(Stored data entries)

(** What a run with parsed flags and a non-empty command word does. *)
Lemma atto_command (env : Env) (argv : list string) (cl : CommandLine)
      (c : ascii) (w : string) :
  flag.scan (ParseUint env) argv (mkCommandLine false false 0 []) = flag.Done cl ->
  vFlag cl = false ->
  Arg cl 0 = String c w ->
  atto env argv []
  = if accepted_command c (List.length (args cl))
    then bind (operation env cl c) (report env) []
    else (Exit 1, [Stderr usage]).
Proof.
  intros Hscan Hv Harg.
  destruct (command_word cl c w Harg) as (rest & Hargs & Hcount).
  assert (Hsome : (NArg cl <? 1) = false) by (apply Z.ltb_ge; lia).
  unfold atto, init, main, flag.Parse. rewrite Hscan. run.
  rewrite Hv, Hsome, Harg. cbn [first_byte]. run.
  unfold accepted_command, operation, NArg.
  change 1 with (Z.of_nat 1). change 2 with (Z.of_nat 2).
  change 3 with (Z.of_nat 3).
  rewrite !count_eqb.
  change "n" with (String "n"%char ""). change "a" with (String "a"%char "").
  change "b" with (String "b"%char ""). change "r" with (String "r"%char "").
  change "s" with (String "s"%char "").
  rewrite !letter_eqb.
  destruct (if Ascii.eqb c "n" || Ascii.eqb c "a" || Ascii.eqb c "b"
            then Nat.eqb (List.length (args cl)) 1
            else if Ascii.eqb c "r" then Nat.eqb (List.length (args cl)) 2
                 else if Ascii.eqb c "s" then Nat.eqb (List.length (args cl)) 3
                      else false); cbn [negb]; run.
  - rewrite Harg. cbn [first_byte]. run. rewrite !letter_eqb. reflexivity.
  - reflexivity.
Qed.

(** C8, counterexample. A command line the flag package rejects ends the
    process with status 2, not 1, although nothing but its arguments is
    wrong and the network was not touched. *)
Lemma C8_undeclared_flag_exits_2 :
  let run := atto (stub (inr ErrAccountNotFound) [] None "y") ["-x"] [] in
  snd run = [FlagComplaint "-x"; Stderr usage] /\
  network_calls (snd run) = [] /\
  exit_status (fst run) = 2 /\
  exit_status (fst run) <> 1.
Proof.
  cbv zeta. repeat split. discriminate.
Qed.

(** An empty command word is not turned into a usage error either: the
    slice of its first byte panics. *)
Example empty_command_word_panics :
  atto (stub (inr ErrAccountNotFound) [] None "y") [""] [] = (Panicked, []).
Proof. reflexivity. Qed.

(** C8, amended. A command line that the flag package rejects ends the
    process with status 2, before anything else is done.  Once the flags
    are parsed: with [-v] set the version is printed and the process
    exits with status 0, nothing else being done; without positional
    argument, or with a non-empty command word whose first byte or
    number of arguments [init] does not accept, the usage text is
    written and the process exits with status 1, nothing else being
    done; with a non-empty command word that [init] accepts the
    operation runs, its success ends the process with status 0, and an
    error it returns is printed and ends the process with status 2. *)
Theorem C8_exit_status (env : Env) (argv : list string) :
  (forall s,
      flag.scan (ParseUint env) argv (mkCommandLine false false 0 []) = flag.Bad s ->
      atto env argv [] = (Exit 2, [FlagComplaint s; Stderr usage]))
  /\
  (forall cl,
      flag.scan (ParseUint env) argv (mkCommandLine false false 0 []) = flag.Done cl ->
      (vFlag cl = true ->
       atto env argv [] = (Exit 0, [Stdout ("1.3.0" ++ nl)%string])) /\
      (vFlag cl = false -> args cl = [] ->
       atto env argv [] = (Exit 1, [Stderr usage])) /\
      (forall c w,
          vFlag cl = false -> Arg cl 0 = String c w ->
          (accepted_command c (List.length (args cl)) = false ->
           atto env argv [] = (Exit 1, [Stderr usage])) /\
          (accepted_command c (List.length (args cl)) = true ->
           forall tr,
             (operation env cl c [] = (Ret None, tr) ->
              atto env argv [] = (Ret tt, tr) /\
              exit_status (fst (atto env argv [])) = 0) /\
             (forall e,
                 operation env cl c [] = (Ret (Some e), tr) ->
                 atto env argv []
                 = (Exit 2, tr ++ [Stderr ("Error: " ++ error_text env e ++ nl)%string])
                 /\ exit_status (fst (atto env argv [])) = 2)))).
Proof.
  split.
  - intros s Hscan. unfold atto, init, flag.Parse. rewrite Hscan. reflexivity.
  - intros cl Hscan. split; [|split].
    + intros Hv. unfold atto, init, flag.Parse. rewrite Hscan. run.
      rewrite Hv. reflexivity.
    + intros Hv Hnone. unfold atto, init, flag.Parse. rewrite Hscan. run.
      rewrite Hv. unfold NArg. rewrite Hnone. reflexivity.
    + intros c w Hv Harg.
      rewrite (atto_command env argv cl c w Hscan Hv Harg).
      split; intros Hok; rewrite Hok; [reflexivity|].
      intros tr. unfold bind.
      split; [intros Hrun|intros e Hrun]; rewrite Hrun; split; reflexivity.
Qed.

--- PROBLEM REQUIREMENTS ---
Write the entries out once more, exactly as they were given.

--- YOUR RESPONSE ---
(** What a run with parsed flags and a non-empty command word does. *)
Lemma atto_command (env : Env) (argv : list string) (cl : CommandLine)
      (c : ascii) (w : string) :
  flag.scan (ParseUint env) argv (mkCommandLine false false 0 []) = flag.Done cl ->
  vFlag cl = false ->
  Arg cl 0 = String c w ->
  atto env argv []
  = if accepted_command c (List.length (args cl))
    then bind (operation env cl c) (report env) []
    else (Exit 1, [Stderr usage]).
Proof.
  intros Hscan Hv Harg.
  destruct (command_word cl c w Harg) as (rest & Hargs & Hcount).
  assert (Hsome : (NArg cl <? 1) = false) by (apply Z.ltb_ge; lia).
  unfold atto, init, main, flag.Parse. rewrite Hscan. run.
  rewrite Hv, Hsome, Harg. cbn [first_byte]. run.
  unfold accepted_command, operation, NArg.
  change 1 with (Z.of_nat 1). change 2 with (Z.of_nat 2).
  change 3 with (Z.of_nat 3).
  rewrite !count_eqb.
  change "n" with (String "n"%char ""). change "a" with (String "a"%char "").
  change "b" with (String "b"%char ""). change "r" with (String "r"%char "").
  change "s" with (String "s"%char "").
  rewrite !letter_eqb.
  destruct (if Ascii.eqb c "n" || Ascii.eqb c "a" || Ascii.eqb c "b"
            then Nat.eqb (List.length (args cl)) 1
            else if Ascii.eqb c "r" then Nat.eqb (List.length (args cl)) 2
                 else if Ascii.eqb c "s" then Nat.eqb (List.length (args cl)) 3
                      else false); cbn [negb]; run.
  - rewrite Harg. cbn [first_byte]. run. rewrite !letter_eqb. reflexivity.
  - reflexivity.
Qed.

(** C8, counterexample. A command line the flag package rejects ends the
    process with status 2, not 1, although nothing but its arguments is
    wrong and the network was not touched. *)
Lemma C8_undeclared_flag_exits_2 :
  let run := atto (stub (inr ErrAccountNotFound) [] None "y") ["-x"] [] in
  snd run = [FlagComplaint "-x"; Stderr usage] /\
  network_calls (snd run) = [] /\
  exit_status (fst run) = 2 /\
  exit_status (fst run) <> 1.
Proof.
  cbv zeta. repeat split. discriminate.
Qed.

(** An empty command word is not turned into a usage error either: the
    slice of its first byte panics. *)
Example empty_command_word_panics :
  atto (stub (inr ErrAccountNotFound) [] None "y") [""] [] = (Panicked, []).
Proof. reflexivity. Qed.

(** C8, amended. A command line that the flag package rejects ends the
    process with status 2, before anything else is done.  Once the flags
    are parsed: with [-v] set the version is printed and the process
    exits with status 0, nothing else being done; without positional
    argument, or with a non-empty command word whose first byte or
    number of arguments [init] does not accept, the usage text is
    written and the process exits with status 1, nothing else being
    done; with a non-empty command word that [init] accepts the
    operation runs, its success ends the process with status 0, and an
    error it returns is printed and ends the process with status 2. *)
Theorem C8_exit_status (env : Env) (argv : list string) :
  (forall s,
      flag.scan (ParseUint env) argv (mkCommandLine false false 0 []) = flag.Bad s ->
      atto env argv [] = (Exit 2, [FlagComplaint s; Stderr usage]))
  /\
  (forall cl,
      flag.scan (ParseUint env) argv (mkCommandLine false false 0 []) = flag.Done cl ->
      (vFlag cl = true ->
       atto env argv [] = (Exit 0, [Stdout ("1.3.0" ++ nl)%string])) /\
      (vFlag cl = false -> args cl = [] ->
       atto env argv [] = (Exit 1, [Stderr usage])) /\
      (forall c w,
          vFlag cl = false -> Arg cl 0 = String c w ->
          (accepted_command c (List.length (args cl)) = false ->
           atto env argv [] = (Exit 1, [Stderr usage])) /\
          (accepted_command c (List.length (args cl)) = true ->
           forall tr,
             (operation env cl c [] = (Ret None, tr) ->
              atto env argv [] = (Ret tt, tr) /\
              exit_status (fst (atto env argv [])) = 0) /\
             (forall e,
                 operation env cl c [] = (Ret (Some e), tr) ->
                 atto env argv []
                 = (Exit 2, tr ++ [Stderr ("Error: " ++ error_text env e ++ nl)%string])
                 /\ exit_status (fst (atto env argv [])) = 2)))).
Proof.
  split.
  - intros s Hscan. unfold atto, init, flag.Parse. rewrite Hscan. reflexivity.
  - intros cl Hscan. split; [|split].
    + intros Hv. unfold atto, init, flag.Parse. rewrite Hscan. run.
      rewrite Hv. reflexivity.
    + intros Hv Hnone. unfold atto, init, flag.Parse. rewrite Hscan. run.
      rewrite Hv. unfold NArg. rewrite Hnone. reflexivity.
    + intros c w Hv Harg.
      rewrite (atto_command env argv cl c w Hscan Hv Harg).
      split; intros Hok; rewrite Hok; [reflexivity|].
      intros tr. unfold bind.
      split; [intros Hrun|intros e Hrun]; rewrite Hrun; split; reflexivity.
Qed.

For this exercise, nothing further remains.